Su público esperaba lo de siempre, que siguiera siendo el mismo. Pero cuando enchufó una Stratocaster y arrancó con Like a Rolling Stone, recibió insultos y le arrojaron objetos. Así es la vida.
Por eso le gritaron "¡Judas!", porque no hizo lo que de él se esperaba, porque desafió el guion de la vida cotidiana y rompió las reglas sagradas de lo común. Su respuesta fue simple: "No te creo…eres un mentiroso". Y luego, tocó a toda pastilla.
Hay que ser valiente para enfrentarse solo a una tempestad en medio del océano o a una multitud iracunda, pero, sobre todo, a las expectativas de los demás.
También lo hizo así Redujch. Gracias a su libro, en una noche de borrachera me abracé con mi hermano frente a los pájaros dormidos, esperando a magos que los despertaran para emprender viaje. Juramos, como él, conseguir nuestro propio barco y emular sus quijotadas. Aún no lo hemos logrado. Quizás por las cosas de la vida, o por la vida de las cosas.

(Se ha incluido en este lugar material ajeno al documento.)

(* ===== verification/RequestPath.v ===== *)
(** RequestPath: one HTTP request from the connection to the backend and back
    ([HTTPProxy::proxy], [proxy_internal], [attempt_upstream], [make_backend_call],
    [build_transport], [handle_upgrade] and [send_mirror] of [proxy/httpproxy.rs],
    [InferencePoolRouter] of [http/ext_proc.rs]), put together from the components
    of the other files.

    What the network and the crates answer is one interface ([Externals]).  A limiter
    check that needs more readings than its clock has does not return; like a panic
    it yields no response. *)
From S2P Require Import Prelude Strs Json Http DiscoveryTypes AgentTypes Discovery RouteSet Routing Filters Cel.
From S2P Require Import Transformation A2a TraceParent LlmTypes LlmGuard Replay RateLimit BindStore HttpProxy.
From S2P Require Import HttpHeaders Client Auth Llm PolicyChain.

(** * What is outside *)

Class Externals `{!HeaderMapOps, !Jwt.JwtLib} := {
  (** the [http], [headers], [mime], [form_urlencoded] and [serde_json] crates *)
  x_to_str : string → option string;
  x_value_from_bytes : string → option string;
  x_from_utf8 : string → option string;
  x_to_vec : Value → option string;
  x_parse_json : string → option Value;
  x_mime : string → option (string * string);
  x_form_urlencoded : string → list (string * string);
  x_uri_from_parts : option string → option string → option string → result Uri string;
  x_parse_addr : string → option SocketAddr;
  x_bearer : list string → option string;
  x_connection : HeaderMap → option (string → bool);
  x_params_ok : A2aRequest → bool;
  (** keys and credentials *)
  x_key_of : Handle → Jwt.Jwk;
  x_token_error : Jwt.TokenError → string;
  x_gcp : result (option HeaderMap) string;
  x_sign : SignableRequest → result (list (string * string)) string;
  x_system_trust : BackendTLS;
  (** the certificate authority: [None] without one, [Some None] when it has no
      identity, otherwise the TLS configuration for a peer *)
  x_ca : option (option (Identity.t → result BackendTLS string));
  (** the services that policies call *)
  x_authz : Target → CheckRequest → option CheckResponse;
  x_rate_limit : Target → list (string * string) → option RateLimitResponse;
  x_webhook : Target → HeaderMap → list SimpleMessage → result RequestAction string;
  x_epp_request : Target → Request → result Request string;
  x_epp_response : Target → Response → result Response string;
  (** recognizers and tokens *)
  x_regex : string → string → list (nat * nat);
  x_phone : string → string → bool;
  x_tokenizer : string → option Tokenizer;
  x_encode_len : CoreBPE → string → N;
  (** the network, the relay, and the upgrade that a response carries *)
  x_resolve : string → option IpAddr;
  x_exchange : PoolKey → Request → result Response string;
  x_mcp : string → McpBackend → Request → Response;
  x_upgraded : Response → result () string;
  (** the clock, in milliseconds and seconds *)
  x_now_ms : N;
  x_now : Z
}.

(** * The state of a request *)

(** The parts of [RequestLog] that the path writes. *)
Record Log `{!HeaderMapOps} := mkLog {
  lg_cel : ContextBuilder;
  lg_endpoint : option Target;
  lg_a2a_method : option string;
  lg_llm_request : option LLMRequest;
  lg_llm_response : option LLMResponse;
  lg_grpc_status : option N;
  lg_inference_pool : option SocketAddr
}.

(** What attempts share: the limiters, the log and the upgrade of the client's
    connection. *)
Record World `{!HeaderMapOps} := mkWorld {
  w_limiters : Limiters;
  w_log : option Log;
  w_upgrade : option (string * Handle)
}.

Section world.
Context `{!HeaderMapOps}.

Definition set_limiters (w : World) (l : Limiters) : World := mkWorld _ l (w_log w) (w_upgrade w).
Definition set_log (w : World) (l : option Log) : World := mkWorld _ (w_limiters w) l (w_upgrade w).
(** [log.add(..)] *)
Definition add_log (w : World) (f : Log → Log) : World := set_log w (f <$> w_log w).

Definition log_cel (c : ContextBuilder) (l : Log) : Log :=
  mkLog _ c (lg_endpoint l) (lg_a2a_method l) (lg_llm_request l) (lg_llm_response l) (lg_grpc_status l)
    (lg_inference_pool l).
Definition log_endpoint (t : Target) (l : Log) : Log :=
  mkLog _ (lg_cel l) (Some t) (lg_a2a_method l) (lg_llm_request l) (lg_llm_response l) (lg_grpc_status l)
    (lg_inference_pool l).
Definition log_a2a (m : string) (l : Log) : Log :=
  mkLog _ (lg_cel l) (lg_endpoint l) (Some m) (lg_llm_request l) (lg_llm_response l) (lg_grpc_status l)
    (lg_inference_pool l).
Definition log_llm_request (r : LLMRequest) (l : Log) : Log :=
  mkLog _ (lg_cel l) (lg_endpoint l) (lg_a2a_method l) (Some r) (lg_llm_response l) (lg_grpc_status l)
    (lg_inference_pool l).
Definition log_llm_response (r : option LLMResponse) (l : Log) : Log :=
  mkLog _ (lg_cel l) (lg_endpoint l) (lg_a2a_method l) (lg_llm_request l) r (lg_grpc_status l)
    (lg_inference_pool l).
Definition log_grpc_status (s : option N) (l : Log) : Log :=
  mkLog _ (lg_cel l) (lg_endpoint l) (lg_a2a_method l) (lg_llm_request l) (lg_llm_response l) s
    (lg_inference_pool l).
Definition log_inference_pool (a : option SocketAddr) (l : Log) : Log :=
  mkLog _ (lg_cel l) (lg_endpoint l) (lg_a2a_method l) (lg_llm_request l) (lg_llm_response l) (lg_grpc_status l) a.
End world.

(** * Calling a backend *)

Section calls.
Context `{!HeaderMapOps, !HttpParsers, !BodyReader, !LlmSerde, !Jwt.JwtLib, !Rng}.
Context `{!HashIter string Endpoint.t, !HashIter string TargetedPolicy}.
Context {X : Externals}.

Definition build_transport (c : BackendCall) (backend_tls : option BackendTLS) : result Transport ProxyError :=
  match transport_override c, backend_tls, x_ca with
  | Some (LegacyIstioMtls, ident), None, Some ca =>
    match ca with
    | Some legacy_mtls => let? t := map_err Processing (legacy_mtls ident) in Ok (Transport_from (Some t))
    | None => Ok Plaintext
    end
  | Some (HBONE, ident), btls, Some ca =>
    match ca with Some _ => Ok (Hbone btls ident) | None => Ok Plaintext end
  | _, pol, _ => Ok (Transport_from pol)
  end.

(** The version that the backend's port prescribes. *)
Definition override_version (c : BackendCall) (version : Version) (req : Request) : Version * Request :=
  match http_version_override c with
  | Some HTTP_2 => (HTTP_2, with_headers req (hdr_remove (req_headers req) "transfer-encoding"))
  | Some HTTP_11 => (HTTP_11, req)
  | _ => (version, req)
  end.

(** A call that is ready to be made, and what is done with the response. *)
Record Prepared := {
  p_call : Call;
  p_version : Version;
  p_a2a : option A2aPolicy;
  p_a2a_type : RequestType;
  p_llm : option (AIProvider * LLMRequest);
  p_include_completion : bool;
  p_rate_limit : list RateLimit
}.

(** What the future will do: the exchange, the relay's answer, or the answer of the
    prompt guard, which is there at once. *)
Inductive Outcome := Exchange (p : Prepared) | Relayed (resp : Response) | Answered (resp : Response).

Definition is_answered (o : Outcome) : bool := match o with Answered _ => true | _ => false end.

(** The LLM part: guards, counts and translates the prompt, and charges the limits. *)
Definition prepare_llm (clock : nat → list Z) (route_policies : LLMRoutePolicies) (policies : BackendPolicies)
    (req : Request) (w : World)
    : comp (World * result (Request * option (AIProvider * LLMRequest) + Response) ProxyError) :=
  match bp_llm_provider policies with
  | None => Ret (w, Ok (inl (req, None)))
  | Some (llm, _) =>
    '(cel, r) ← process_request x_tokenizer x_encode_len x_regex x_phone x_webhook llm (bp_llm policies) req
                  (lg_cel <$> w_log w);
    let w := match cel with Some c => add_log w (log_cel c) | None => w end in
    match r with
    | Err _ => Ret (w, Err (Processing "llm"))
    | Ok (Rejected dr) => Ret (w, Ok (inr dr))
    | Ok (Success req llm_request) =>
      r ← apply_llm_request_policies clock route_policies llm_request (w_limiters w);
      '(lims, r) ← expect r;
      let w := set_limiters w lims in
      Ret (match r with
           | Err e => (w, Err e)
           | Ok _ => (add_log w (log_llm_request llm_request), Ok (inl (req, Some (llm, llm_request))))
           end)
    end
  end.

(** [make_backend_call], up to the future it returns. [local_port] is the port of the
    connection. *)
Definition make_backend_call (stores : Stores) (clock : nat → list Z) (route_policies : LLMRoutePolicies)
    (override_dest : option SocketAddr) (backend : Backend) (default_policies : option BackendPolicies)
    (local_port : option N) (version : Version) (claims : option Claims) (req : Request) (w : World)
    : comp (World * result Outcome ProxyError) :=
  plan ← backend_call x_system_trust (DiscoveryStore.workloads (st_discovery stores)) override_dest backend
           default_policies req local_port;
  match plan with
  | Err e => Ret (w, Err e)
  | Ok (PlanMcp name b) => _ ← expect (w_log w); Ret (w, Ok (Relayed (x_mcp name b req)))
  | Ok (PlanCall c) =>
    let '(version, req) := override_version c version req in
    let w := add_log w (log_endpoint (target c)) in
    let policies := call_policies (st_binds stores) backend (HttpProxy.default_policies c) in
    let s := mkReqState _ req claims ContextBuilder_new None in
    match apply_backend_auth x_gcp (bp_backend_auth policies) s with
    | (_, Err e) => Ret (w, Err (BackendAuthenticationFailed e))
    | (s, Ok _) =>
      let '(req, a2a_type) := apply_to_request x_to_str x_mime x_parse_json x_params_ok (bp_a2a policies) (rs_req s) in
      let w := match a2a_type with A2a.Call m => add_log w (log_a2a m) | _ => w end in
      match (match bp_llm_provider policies with
             | Some (llm, true) => map_err Processing (setup_request x_uri_from_parts x_bearer llm req)
             | _ => Ok req
             end) with
      | Err e => Ret (w, Err e)
      | Ok req =>
        '(w, r) ← prepare_llm clock route_policies policies req w;
        Ret (w,
          match r with
          | Err e => Err e
          | Ok (inr dr) => Ok (Answered dr)
          | Ok (inl (req, llm)) =>
            let? req := map_err BackendAuthenticationFailed
                          (apply_late_backend_auth x_from_utf8 x_sign (bp_backend_auth policies) req) in
            let? transport := build_transport c (bp_backend_tls policies) in
            Ok (Exchange {| p_call := {| call_req := req; call_target := target c; call_transport := transport |};
                            p_version := version; p_a2a := bp_a2a policies; p_a2a_type := a2a_type;
                            p_llm := llm;
                            p_include_completion := default false (needs_llm_completion ∘ lg_cel <$> w_log w);
                            p_rate_limit := llm_local_rate_limit route_policies |})
          end)
      end
    end
  end.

Además, supe celebrar al mejor suegro que la vida me regaló: marino como Eduardo, igualito a Mel Gibson, tan intrépido como humano. De él aprendí que no siempre nuestros esfuerzos por ser amados son retribuidos, pero un navegante siempre sabe capear los vientos más fuertes.
El verano se acaba, y no es lo único que llega a su fin en estos días. También hay nuevos comienzos.
¿Qué pensamos hacer con nuestras vidas? ¿Enterrarlas bajo un abrigo y olvidar el peso del sofocante verano por una temporada? ¿O enfrentarnos al mundo con autenticidad, desafiando mares inciertos y sombras desconocidas con audaz valentía, en lugar de la cómoda complacencia?
La imagen de Dylan y Eduardo se me presenta como una señal, una advertencia de que algo viejo se va y algo nuevo está por venir. Y esos ires y venires me traen a la memoria esa canción fermental de su cambio radical, sus letras potentes que le merecieron nada mas y nada menos que el premio Nobel:
¿Como se siente?
¿Como se siente?
¿Estar sin casa?
¿Como un completo desconocido?
¿Cómo una piedra rodante?
Aw, ibas a la escuela más fina, señora Solitaria
Pero sabes que solo te embriagabas
Nadie te enseño a cómo vivir en la calle
Y ahora debes acostumbrarte
Dijiste que nunca te comprometerías
Con el vagabundo misterioso, pero te das cuenta
Que el no vende excusas
Mientras miras al vacío de sus ojos
Y dices, "¿Quieres hacer un trato?"
La respuesta, amigo mío, quizás sea soplar en el viento. O tal vez como hizo Eduardo: dejarse llevar por él.